President Joe Biden responded to the latest jobs report on Friday. President Biden stated that the strong growth in employment reflects the success of his American Rescue Plan relief bill. The jobs report for June was the first to fully account for the impact of CDC’s May 13 announcement. Less than two months ago, the CDC announced that fully vaccinated no longer need to wear face masks outdoors in crowds or most indoor settings. This announcement helped to draw Americans back to the office buildings, and various activities people avoided in 2020.

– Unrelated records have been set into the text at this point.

Lemma tenth_window_symmetric : F64.symmetric F64.tenth_window.
Proof. by intros [|[|[|[|i]]]] [|[|[|[|j]]]]. Qed.

Lemma tenth_window_diagonal : F64.zero_diagonal F64.tenth_window.
Proof. intros i Hi. by below_four i. Qed.

Lemma tenth_window_constant i j :
  i < 4 → j < 4 → i ≠ j → F64.entry F64.tenth_window i j = Some F64.tenth.
Proof. intros Hi Hj Hij. by below_four i; below_four j. Qed.

(** The example values are the float64 nearest to the decimal numbers they
    stand for. *)
Example decimal_values :
  F64.int_truediv 1 10 = Ok F64.tenth
  ∧ F64.int_truediv 9 10 = Ok F64.nine_tenths
  ∧ F64.int_truediv 198 10 = Ok F64.f_19_8
  ∧ F64.int_truediv 234 10 = Ok F64.f_23_4
  ∧ PrimFloat.next_up F64.tenth = F64.above_tenth
  ∧ PrimFloat.next_up F64.f_23_4 = F64.above_23_4
  ∧ PrimFloat.next_up PrimFloat.zero = F64.smallest.
Proof. vm_compute. by repeat split. Qed.

(** ** Claims that depend on rounding *)

(** C7, as stated, fails in float64: the division of the rounded sum by
    [R - 1] does not give the constant back.  Four regions with the
    correlation 0.1 between every pair: each sum is 0.30000000000000004 and
    each element of the result is 0.10000000000000002, the float64 next
    above 0.1. *)
Lemma constant_mean_is_rounded :
  (∀ i j, i < 4 → j < 4 → i ≠ j →
     F64.entry F64.tenth_window i j = Some F64.tenth)
  ∧ F64.dynamic_gfc F64.tenth_stack
    = [[F64.above_tenth; F64.above_tenth; F64.above_tenth; F64.above_tenth]]
  ∧ PrimFloat.eqb F64.above_tenth F64.tenth = false
  ∧ PrimFloat.ltb F64.tenth F64.above_tenth = true.
Proof.
  split; [exact tenth_window_constant|]. vm_compute. by repeat split.
Qed.
(** [func GET(w http.ResponseWriter, r *http.Request, ids []string)] *)
Definition GET (now : clock) (w : ResponseWriter) (r : Request)
    (ids : list string) : M reply :=
  if not_curl (UserAgent r) then mret (Done (Some (Bytes PAGE)))
  else
    match ids with
    | [_; id1] =>
        if (String.length id1 =? 0)%nat then
          user ← NewUser w r;
          res ← Room.CreateConvo now user;
          let '(user, (convoId, err)) := res in
          match err with
          | Some e => panic (ErrorValue e)
          | None =>
              emit (Write user (Bytes (": " +:+ URL +:+ convoId))) ;;
              err ← Listen_enter user;
              match err with
              | Some e => panic (ErrorValue e)
              | None => mret (Streaming user)
              end
          end
        else
          user ← NewUser w r;
          let convoId := id1 in
          exists_ ← Room.IsConvo convoId;
          if negb exists_ then mret (Done None)
          else
            full ← Room.IsConvoFull convoId;
            if (full : bool) then mret (Done None)
            else
              res ← Room.JoinConvo user convoId;
              let '(user, err) := res in
              match err with
              | Some e => panic (ErrorValue e)
              | None =>
                  other ← Room.OtherUser convoId (User.UserId user);
                  emit (Write user other) ;;
                  err ← Listen_enter user;
                  match err with
                  | Some e => panic (ErrorValue e)
                  | None => mret (Streaming user)
                  end
              end
    | [_; convoId; messageId] =>
        exists_ ← Room.IsConvo convoId;
        if negb exists_ then mret (Done None)
        else
          allowed ← Room.IPExists convoId (GetIP (RemoteAddr r));
          if negb allowed then mret (Done None)
          else
            res ← Room.ReadMessage URL convoId messageId;
            let '(data, err) := res in
            match err with
            | Some e => panic (ErrorValue e)
            | None => mret (Done (Some data))
            end
    | _ => mret (Done None)
    end.

(** [func PUT(w http.ResponseWriter, r *http.Request, ids []string)] *)
Definition PUT (now : clock) (w : ResponseWriter) (r : Request)
    (ids : list string) : M reply :=
  match ids with
  | [_; convoId] =>
      exists_ ← Room.IsConvo convoId;
      if negb exists_ then mret (Done None)
      else
        allowed ← Room.IPExists convoId (GetIP (RemoteAddr r));
        if negb allowed then mret (Done None)
        else
          let '(data, err) := ReadAll r in
          match err with
          | Some e => panic (ErrorValue e)
          | None =>
              err ← Room.AddMessage URL now data convoId (GetIP (RemoteAddr r));
              match err with
              | Some e => panic (ErrorValue e)
              | None => mret (Done None)
              end
          end
  | _ => mret (Done None)
  end.

(** The function [main] hands to [mux.HandleFunc]: the switch on
    [r.Method], with [ids] the path split at its slashes. *)
Definition handle (method : string) (now : clock) (w : ResponseWriter)
    (r : Request) (ids : list string) : M reply :=
  if String.eqb method "GET" then GET now w r ids
  else if String.eqb method "PUT" then PUT now w r ids
  else mret (Done None).

(** The status line [net/http] sends for a handler's outcome: 200 when
    the handler returns or streams, since the handlers never call
    [WriteHeader]; none when the handler panics or never gets the mutex. *)
Definition status {A} (o : outcome A) : option Z :=
  match o with
  | Ret _ _ => Some 200
  | Panic _ _ => None
  | Blocked _ => None
  end.

(** A request rejected with a status outside 200..299. *)
Definition rejected {A} (o : outcome A) : Prop :=
  exists code, status o = Some code /\ ~ (200 <= code < 300).
End Handlers.

(** ** util.go: the loop of [Listen] and the goroutine beside it

    The two goroutines of [func (u *User) Listen() error] once the flusher
    has been obtained, as a labelled transition system. A send and its
    receive on an unbuffered channel are one joint step; a nil channel is
    never ready, so no step sends on it or receives from it; a receive from
    a closed channel is always ready and yields the zero value. *)

Module ListenLoop.

(** Where the caller of [Listen] stands. *)
Inductive loop_pc : Type :=
| AtSelect                        (* for { select { ... } } *)
| Returned (err : option error).  (* return nil *)

(** Where the goroutine started by [Listen] stands. *)
Inductive cleaner_pc : Type :=
| AtNotify       (* <-notify *)
| AtDeleteUser   (* Store.DeleteUser(u.ConvoId, u.UserId) *)
| AtStopSend     (* u.Stop <- struct{}{} *)
| AtClose        (* close(u.Pipe) *)
| Finished.
(** * Verification of the RAG backend: chunker, answer composer, retriever
      and the ingest / ask orchestrators.

    The development is a shallow embedding of the backend's
      - [services/chunker.ts]    (document chunking),
      - [services/llm.ts]        (prompt assembly, answer generation, sources),
      - [services/pinecone.ts]   (vector index gateway),
      - [services/embeddings.ts] (embedding gateway),
      - [utils/errors.ts], [utils/response.ts],
      - [handlers/ingest.ts] and [handlers/ask.ts].

    Modelling choices:
      - a JavaScript string is the list of its UTF-16 code units ([N]);
        [trim], [slice] and the two regular expressions work on code units,
        as they do in the source (no [u] flag);
      - the sizes in the chunking options are integers ([Z]); other numbers
        (scores, vector components) are IEEE doubles ([float]);
      - the only loop of the chunker that the source does not bound, the hard
        split of an over-long sentence, runs on fuel: [None] is a loop that
        has not finished;
      - the handlers and gateways run in a state-and-exception monad over
        the state of the outside world, the module-level client cache, the
        environment, the console and a log of the calls that reached an
        external service;
      - the external services, [JSON.parse], the zod schemas and number
        formatting are an interface ([External.Services]). *)

From Stdlib Require Import ZArith NArith Lia Ascii String List Floats.
From stdpp Require Import base tactics option list numbers strings gmap pretty.
From Equations Require Import Equations.

Local Open Scope Z_scope.

(** * Part I: the program *)

(** ** JavaScript strings *)

Module JsString.

(** A string value: the list of its UTF-16 code units. *)
Abbreviation jsstring := (list N).

(** Literals of the source are ASCII; [lit] gives their code units. *)
Definition lit (s : string) : jsstring :=
  N_of_ascii <$> list_ascii_of_string s.

(** [s.length] *)
Definition len (s : jsstring) : Z := Z.of_nat (length s).

(** Truthiness of a string: only the empty string is falsy. *)
Definition truthy (s : jsstring) : bool :=
  match s with [] => false | _ :: _ => true end.

(** WhiteSpace and LineTerminator code units of ECMAScript: the set
    stripped by [String.prototype.trim] and matched by [\s]. *)
Definition is_space (c : N) : bool :=
  ((9 <=? c) && (c <=? 13) ||
   (c =? 32) || (c =? 160) || (c =? 5760) ||
   ((8192 <=? c) && (c <=? 8202)) ||
   (c =? 8232) || (c =? 8233) || (c =? 8239) || (c =? 8287) ||
   (c =? 12288) || (c =? 65279))%N.

Definition LF : N := 10%N.
Definition SP : N := 32%N.

Fixpoint dropWhile (p : N → bool) (s : jsstring) : jsstring :=
  match s with
  | [] => []
  | c :: r => if p c then dropWhile p r else s
  end.

Fixpoint takeWhile (p : N → bool) (s : jsstring) : jsstring :=
  match s with
  | [] => []
  | c :: r => if p c then c :: takeWhile p r else []
  end.

Definition trimStart (s : jsstring) : jsstring := dropWhile is_space s.
Definition trimEnd (s : jsstring) : jsstring :=
  reverse (dropWhile is_space (reverse s)).

(** [s.trim()] *)
Definition trim (s : jsstring) : jsstring := trimEnd (trimStart s).

(** Relative index of [slice]: negative counts from the end; the result is
    clamped to [0, length]. *)
Definition clampIndex (n : nat) (k : Z) : nat :=
  if k <? 0 then Z.to_nat (Z.max (Z.of_nat n + k) 0)
  else Z.to_nat (Z.min k (Z.of_nat n)).

(** [s.slice(start, end)] *)
Definition slice (s : jsstring) (start_ end_ : Z) : jsstring :=
  let from := clampIndex (length s) start_ in
  let to := clampIndex (length s) end_ in
  take (to - from)%nat (drop from s).

(** [`${a} ${b}`] *)
Definition joinSpace (a b : jsstring) : jsstring := a ++ SP :: b.

(** *** Regular-expression splitting

    [s.split(re)] for a regular expression that never matches the empty
    string.  A matcher gets the code unit before the current position (for
    a lookbehind) and the text from the current position on, and returns
    the length of the match that starts exactly there.  The loop is the one
    of [RegExp.prototype[@@split]]: try a match at [q]; on failure advance
    [q]; on success emit the piece gathered so far and restart after the
    match; the text after the last match is the final piece. *)
Definition matcher := option N → jsstring → option nat.

Equations split_loop (m : matcher) (prev : option N) (acc s : jsstring)
  : list jsstring by wf (length s) lt :=
  split_loop m prev acc [] := [acc];
  split_loop m prev acc (c :: r) with m prev (c :: r) := {
    | Some (S n) =>
        acc :: split_loop m (last (c :: take n r)) [] (drop n r)
    | _ => split_loop m (Some c) (acc ++ [c]) r
  }.
Next Obligation. intros. rewrite length_drop. simpl. lia. Qed.
(** * GraphForestProgram: a shallow embedding of the forest-fire simulation

    The development follows the Python sources under
    [GraphForestProgram/classes]: the patch classes ([Landpatch],
    [Treepatch], [Rockpatch]), the [Firefighter] agent, the [GraphBuilder]
    and the [Land] orchestrator.

    Python objects have identity and are shared by reference (every
    neighbour dictionary stores references to patch objects, and [mutate]
    hands the very same dictionary to the replacement patch), so objects and
    dictionaries live in an explicit store and are named by addresses.
    Python's [float] is IEEE binary64 and is modelled by Rocq's primitive
    floats; Python's [int] is [Z]; a [dict] is an insertion-ordered
    association list.  The module-level [random] generator is an explicit
    tape of raw draws that is consumed from left to right. *)

From Stdlib Require Import ZArith Floats Uint63 Lia.
From stdpp Require Import base list.

Open Scope Z_scope.

(** ** Python runtime values *)

(** [int] to [float] conversion, exact on the non-negative range below
    2^53 that counters and percentage rolls live in. *)
Definition float_of_int (z : Z) : float := PrimFloat.of_uint63 (Uint63.of_Z z).

(** [a / b] on two ints (true division). *)
Definition int_truediv (a b : Z) : float :=
  PrimFloat.div (float_of_int a) (float_of_int b).

(** Mixed comparisons [int <= float] and [int < float]. *)
Definition int_le_float (r : Z) (p : float) : bool :=
  PrimFloat.leb (float_of_int r) p.
Definition int_lt_float (r : Z) (p : float) : bool :=
  PrimFloat.ltb (float_of_int r) p.

(** Insertion-ordered dictionaries with integer keys. *)
Module Dict.
Section Dict.
Context {V : Type}.

Definition t := list (Z * V).

Definition empty : t := [].

Fixpoint get (d : t) (k : Z) : option V :=
  match d with
  | [] => None
  | (k', v) :: d' => if Z.eqb k' k then Some v else get d' k
  end.

(** [d[k] = v]: an existing key keeps its place, a new key goes last. *)
Fixpoint set (d : t) (k : Z) (v : V) : t :=
  match d with
  | [] => [(k, v)]
  | (k', v') :: d' =>
      if Z.eqb k' k then (k', v) :: d' else (k', v') :: set d' k v
  end.

(** [d.pop(k)] / [del d[k]], the remaining entries keep their order. *)
Fixpoint remove (d : t) (k : Z) : t :=
  match d with
  | [] => []
  | (k', v') :: d' =>
      if Z.eqb k' k then d' else (k', v') :: remove d' k
  end.

Definition keys (d : t) : list Z := map fst d.
Definition values (d : t) : list V := map snd d.
Definition len (d : t) : Z := Z.of_nat (length d).
End Dict.
Arguments t : clear implicits.
End Dict.

(** [x in xs] on a list of ints. *)
Definition list_in (x : Z) (xs : list Z) : bool := existsb (Z.eqb x) xs.

(** [xs.remove(x)]: drops the first occurrence. *)
Fixpoint list_remove (x : Z) (xs : list Z) : list Z :=
  match xs with
  | [] => []
  | y :: ys => if Z.eqb y x then ys else y :: list_remove x ys
  end.

(** ** The patch classes *)

(** Addresses of patch objects and of neighbour dictionaries. *)
Definition ref := nat.
Definition dref := nat.

(** Fields of the abstract base class [Landpatch]. *)
Record Base := mkBase {
  patch_id : Z;
  neighbors : dref;
  position : float * float;
  color : option Z;
  firefighter : bool
}.

Definition tree_stats_max : Z := 256.
Definition tree_stats_min : Z := 0.

Record Treepatch := mkTree {
  tree_base : Base;
  prob_autcombustion : float;
  lit_state : bool;
  tree_stats : Z
}.

Record Rockpatch := mkRock {
  rock_base : Base;
  prob_treepatch : float
}.

(** A patch object is an instance of one of the two subclasses. *)
Inductive Landpatch :=
| IsTree (t : Treepatch)
| IsRock (r : Rockpatch).

Definition base (p : Landpatch) : Base :=
  match p with
  | IsTree t => tree_base t
  | IsRock r => rock_base r
  end.

Definition map_base (f : Base -> Base) (p : Landpatch) : Landpatch :=
  match p with
  | IsTree t => IsTree (mkTree (f (tree_base t)) (prob_autcombustion t)
                               (lit_state t) (tree_stats t))
  | IsRock r => IsRock (mkRock (f (rock_base r)) (prob_treepatch r))
  end.

Definition isinstance_Treepatch (p : Landpatch) : bool :=
  match p with IsTree _ => true | IsRock _ => false end.

(** [Landpatch.__init__] with its default arguments
    [position = (0.0, 0.0)], [color = 0], [firefighter = False]. *)
Definition Landpatch_init (id : Z) (nbrs : dref) : Base :=
  mkBase id nbrs (0%float, 0%float) (Some 0) false.

Definition base_set_position (pos : float * float) (b : Base) : Base :=
  mkBase (patch_id b) (neighbors b) pos (color b) (firefighter b).
Definition base_set_color (c : option Z) (b : Base) : Base :=
  mkBase (patch_id b) (neighbors b) (position b) c (firefighter b).
Definition base_set_firefighter (f : bool) (b : Base) : Base :=
  mkBase (patch_id b) (neighbors b) (position b) (color b) f.

Module TreepatchM.

Definition set_color (c : option Z) (self : Treepatch) : Treepatch :=
  mkTree (base_set_color c (tree_base self)) (prob_autcombustion self)
         (lit_state self) (tree_stats self).

Definition set_lit_state (state : bool) (self : Treepatch) : Treepatch :=
  mkTree (tree_base self) (prob_autcombustion self) state (tree_stats self).

Definition assign_tree_stats (stats : Z) (self : Treepatch) : Treepatch :=
  mkTree (tree_base self) (prob_autcombustion self) (lit_state self) stats.

(** [Treepatch.__init__]: full health, colour 256. *)
Definition init (id : Z) (nbrs : dref) (lit : bool) (prob : float)
  : Treepatch :=
  set_color (Some 256) (mkTree (Landpatch_init id nbrs) prob lit tree_stats_max).

(** [Treepatch.set_tree_stats]. *)
Definition set_tree_stats (stats : Z) (self : Treepatch) : Treepatch :=
  let self := assign_tree_stats stats self in
  if tree_stats_max <=? tree_stats self
  then set_lit_state false (assign_tree_stats tree_stats_max self)
  else self.
Definition exn_eqb (a b : exn) : bool :=
  match a, b with
  | ValueError, ValueError
  | NotImplementedError, NotImplementedError
  | CalledProcessError, CalledProcessError
  | OSError, OSError
  | UnboundLocalError, UnboundLocalError => true
  | _, _ => false
  end.

(** [try: body except e: handler] *)
Definition try_except {A} (body : M A) (e : exn) (handler : M A) : M A :=
  fun w =>
    match body w with
    | (Raised e', w') => if exn_eqb e e' then handler w' else (Raised e', w')
    | r => r
    end.

Definition log (e : Event) : M unit :=
  fun w => (Returned tt, mkWorld (fs w) (trace w ++ [e])).

Definition lift_outcome {A} (o : Outcome A) : M A := fun w => (o, w).

Definition lift_fs {A} (op : FS -> Outcome A * FS) : M A :=
  fun w => let (r, f') := op (fs w) in (r, mkWorld f' (trace w)).

Definition read_fs {A} (q : FS -> A) : M A := fun w => (Returned (q (fs w)), w).

Definition is_relative_to (p d : Path) : bool :=
  match relative_to p d with Returned _ => true | Raised _ => false end.

(** removal of a directory and everything below it *)
Definition rmtree (d : Path) (f : FS) : FS :=
  fun p => if is_relative_to p d then None else f p.

Definition add_dir (d : Path) (f : FS) : FS :=
  fun p => if path_eqb p d then Some Dir else f p.

Section Pipeline.

Variable os : OS.

(** [p.mkdir(parents=True, exist_ok=True)] *)
Definition mkdir_parents (p : Path) : M unit :=
  log (Mkdir p) ;; lift_fs (os_mkdir os p).

Definition shutil_copy (src dst : Path) : M unit :=
  log (Shutil_copy src dst) ;; lift_fs (os_copy os src dst).

Definition shutil_copytree (src dst : Path) : M unit :=
  log (Shutil_copytree src dst) ;; lift_fs (os_copytree os src dst).

Definition shutil_move (src dst : Path) : M unit :=
  log (Shutil_move src dst) ;; lift_fs (os_move os src dst).

(** [subprocess.run(argv, cwd=cwd, check=check)], giving the return code *)
Definition subprocess_run (argv : list string) (cwd : option Path)
  (check : bool) : M Z :=
  log (Subprocess_run argv cwd) ;;
  rc <- lift_fs (os_run os argv cwd) ;;
  if check && negb (Z.eqb rc 0) then raise CalledProcessError else ret rc.

(** [with tempfile.TemporaryDirectory() as tmpdir: body]: the directory is
    removed when the block is left, by a return or by an exception *)
Definition with_TemporaryDirectory {A} (body : Path -> M A) : M A :=
  fun w =>
    match os_mkdtemp os (fs w) with
    | Raised e => (Raised e, w)
    | Returned tmpdir =>
        let w1 := mkWorld (add_dir tmpdir (fs w))
                          (trace w ++ [TemporaryDirectory_enter tmpdir]) in
        let (r, w2) := body tmpdir w1 in
        (r, mkWorld (rmtree tmpdir (fs w2))
                    (trace w2 ++ [TemporaryDirectory_cleanup tmpdir]))
    end.

(** lines 12-36 *)
Definition check_dependencies : M (bool * list string) :=
  let missing : list string := [] in
  rc <- subprocess_run ["which"; "pandoc"] None false ;;
  let missing := if negb (Z.eqb rc 0) then (missing ++ ["pandoc"])%list else missing in
  rc <- subprocess_run ["which"; "pandoc-mermaid"] None false ;;
  let missing :=
    if negb (Z.eqb rc 0)
    then (missing ++ ["pandoc-mermaid (install via: uv tool install --from pandoc-mermaid-filter pandoc-mermaid-filter)"])%list
    else missing in
  rc <- subprocess_run ["which"; "latexmk"] None false ;;
  let missing :=
    if negb (Z.eqb rc 0)
    then (missing ++ ["latexmk (install via: sudo apt-get install texlive-full)"])%list
    else missing in
  rc <- subprocess_run ["which"; "mmdc"] None false ;;
  let missing :=
    if negb (Z.eqb rc 0)
    then (missing ++ ["mmdc (install via: npm install -g @mermaid-js/mermaid-cli)"])%list
    else missing in
  ret (Nat.eqb (List.length missing) 0, missing).

Inductive SourceType : Type := markdown | latex.

(** lines 39-63 *)
Definition determine_source_type (file_path : Path) : Outcome SourceType :=
  if String.eqb (suffix file_path) ".md" then Returned markdown
  else if String.eqb (suffix file_path) ".tex" then Raised NotImplementedError
  else Raised ValueError.

(** lines 144-179 *)
Definition convert_md_to_tex (input_md output_tex : Path) : M bool :=
  log (Call_convert_md_to_tex input_md output_tex) ;;
  mkdir_parents (parent output_tex) ;;
  try_except
    (subprocess_run
       ["pandoc"; path_str input_md; "--from=markdown"; "--to=latex";
        "--standalone"; "--filter"; "pandoc-mermaid"; "-o";
        path_str output_tex]
       None true ;;
     ret true)
    CalledProcessError
    (ret false).

(** lines 182-215 *)
Definition convert_md_to_pdf_direct (input_md output_pdf : Path) : M bool :=
  log (Call_convert_md_to_pdf_direct input_md output_pdf) ;;
  mkdir_parents (parent output_pdf) ;;
  try_except
    (subprocess_run
       ["pandoc"; path_str input_md; "--from=markdown"; "--filter";
        "pandoc-mermaid"; "-o"; path_str output_pdf]
       None true ;;
     ret true)
    CalledProcessError
    (ret false).

(** lines 236-274: the body of the [with] block *)
Definition compile_in_tmpdir (tex_file output_pdf tmpdir_path : Path)
  : M bool :=
  let temp_tex := tmpdir_path // name tex_file in
  shutil_copy tex_file temp_tex ;;
  let mermaid_src := os_cwd os // "mermaid-images" in
  has_images <- read_fs (fun f => path_exists f mermaid_src) ;;
  (if has_images : bool
   then shutil_copytree mermaid_src (tmpdir_path // "mermaid-images")
   else ret tt) ;;
  try_except
    (subprocess_run
       ["latexmk"; "-xelatex"; "-interaction=nonstopmode";
        "-output-directory=" ++ path_str tmpdir_path; name temp_tex]
       (Some tmpdir_path) true ;;
     renamed <- lift_outcome (with_suffix temp_tex ".pdf") ;;
     let temp_pdf := tmpdir_path // name renamed in
     shutil_move temp_pdf output_pdf ;;
     ret true)
    CalledProcessError
    (ret false).

(** lines 218-274 *)
Definition compile_tex_to_pdf (tex_file output_pdf : Path) : M bool :=
  log (Call_compile_tex_to_pdf tex_file output_pdf) ;;
  mkdir_parents (parent output_pdf) ;;
  with_TemporaryDirectory (compile_in_tmpdir tex_file output_pdf).

(** lines 277-292 *)
Definition copy_to_recent (source_file recent_dir : Path) (file_type : string)
  : M unit :=
  log (Call_copy_to_recent source_file recent_dir file_type) ;;
  present <- read_fs (fun f => path_exists f source_file) ;;
  if negb present then ret tt
  else
    mkdir_parents recent_dir ;;
    let dest_file := recent_dir // name source_file in
    shutil_copy source_file dest_file.

Inductive Mode : Type := both | pdf_only | tex_only.

(** [if paths['recent']: copy_to_recent(...)] *)
Definition copy_if_recent (file : Path) (recent_dir : option Path)
  (file_type : string) : M unit :=
  match recent_dir with
  | Some d => copy_to_recent file d file_type
  | None => ret tt
  end.

(** lines 316-344: the stages of each mode, once the paths are known *)
Definition run_stages (source_file : Path) (mode : Mode) (paths : MirrorPaths)
  : M bool :=
  match mode with
  | pdf_only =>
      ok <- convert_md_to_pdf_direct source_file (pdf paths) ;;
      if negb ok then ret false
      else
        copy_if_recent (pdf paths) (recent paths) "pdf" ;;
        ret true
  | tex_only =>
      ok <- convert_md_to_tex source_file (tex paths) ;;
      if negb ok then ret false
      else
        copy_if_recent (tex paths) (recent paths) "tex" ;;
        ret true
  | both =>
      ok <- convert_md_to_tex source_file (tex paths) ;;
      if negb ok then ret false
      else
        ok <- compile_tex_to_pdf (tex paths) (pdf paths) ;;
        if negb ok then ret false
        else
          match recent paths with
          | Some d =>
              copy_to_recent (tex paths) d "tex" ;;
              copy_to_recent (pdf paths) d "pdf"
          | None => ret tt
          end ;;
          ret true
  end.

(** lines 295-344 *)
Definition build_markdown_outputs (source_file : Path) (mode : Mode)
  (repo_root : option Path) : M bool :=
  paths <- lift_outcome (get_mirror_paths (os_resolve os) source_file repo_root) ;;
  run_stages source_file mode paths.

(** the parsed command line *)
Record Args : Type := mkArgs {
  arg_input : option Path;
  arg_pdf_only : bool;
  arg_tex_only : bool;
  arg_repo_root : option Path;
  arg_check_deps : bool
}.
(** X4.  A function registered with [once] that throws stays subscribed:
    the wrapper calls [off] only after the function has returned.  Under an
    event name that [Object.prototype] does not have, when no function of
    the application publishes or clears the bus on its own, and each call
    of the wrapper in an [emit] of the event ended in an exception, the
    wrapper is still subscribed when that [emit] ends, and the next [emit]
    of the event calls the wrapper, which calls the function again. *)
Theorem once_stays_subscribed_on_throw event f s :
  wf s -> inherited event = false ->
  (forall g d', emit_free (code g d') /\ clear_free (code g d')) ->
  let wrapper := OnceCallback (closures s) event f in
  exists s0,
    once event f s = Normal s0 /\
    forall fuel d r s1 tr, publish fuel event d s0 = Some (r, s1, tr) ->
      (forall inner r0, Invoked wrapper d inner r0 ∈ tr -> r0 = Threw) ->
      wrapper ∈ subscribers s1 event /\
      forall fuel' d' r' s2 tr',
        publish fuel' event d' s1 = Some (r', s2, tr') ->
        r' = Returned /\
        (exists inner r1 r2,
           Invoked wrapper d' [Invoked (User f) d' inner r1] r2 ∈ tr') /\
        (User f, d') ∈ all_calls tr'.
Proof.
  intros Hwf Hord Hquiet wrapper.
  assert (Hget : forall s0, events_get s0 event ≠ Inherited).
  { intros s0. by apply events_get_ordinary. }
  exists (after_once event f s). split; [by apply once_returns|].
  intros fuel d r s1 tr Hrun Hthrew.
  destruct (once_subscribers event f s Hwf (Hget s)) as (Hsub & _ & _).
  assert (Hwait : waiting wrapper event s1).
  { assert (Hwait0 : waiting wrapper event (after_once event f s)).
    { split; [by apply wf_once|]. rewrite Hsub. apply elem_of_app. right. by left. }
    rewrite publish_call_in_turn in Hrun by done.
    destruct (call_in_turn _ _ _ _ _) as [[s2 tr2]|] eqn:Hc; [|done].
    inversion Hrun; subst. by eapply call_in_turn_keeps_waiting. }
  split; [apply Hwait|]. intros fuel' d' r' s2 tr' Hrun'.
  split; [by eapply publish_returned|].
  eapply subscribed_wrapper_calls_function; [exact Hrun' | apply Hwait].
Qed.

Investors now await the minutes from Federal Open Market Committee’s meeting, to be released later in the week. Analysts and investors are waiting for minutes from FOMC’s meeting. It was at this meeting the Federal Reserve hinted at interest rate hikes beginning in 2023.

They also await a policy decision from the Reserve Bank of Australia. Although not expected to move its cash rate, some investors expected the central bank wouldn’t extend its three-year yield target. They also expected that the country’s central bank would adopt a flexible approach to bond purchases in the decision.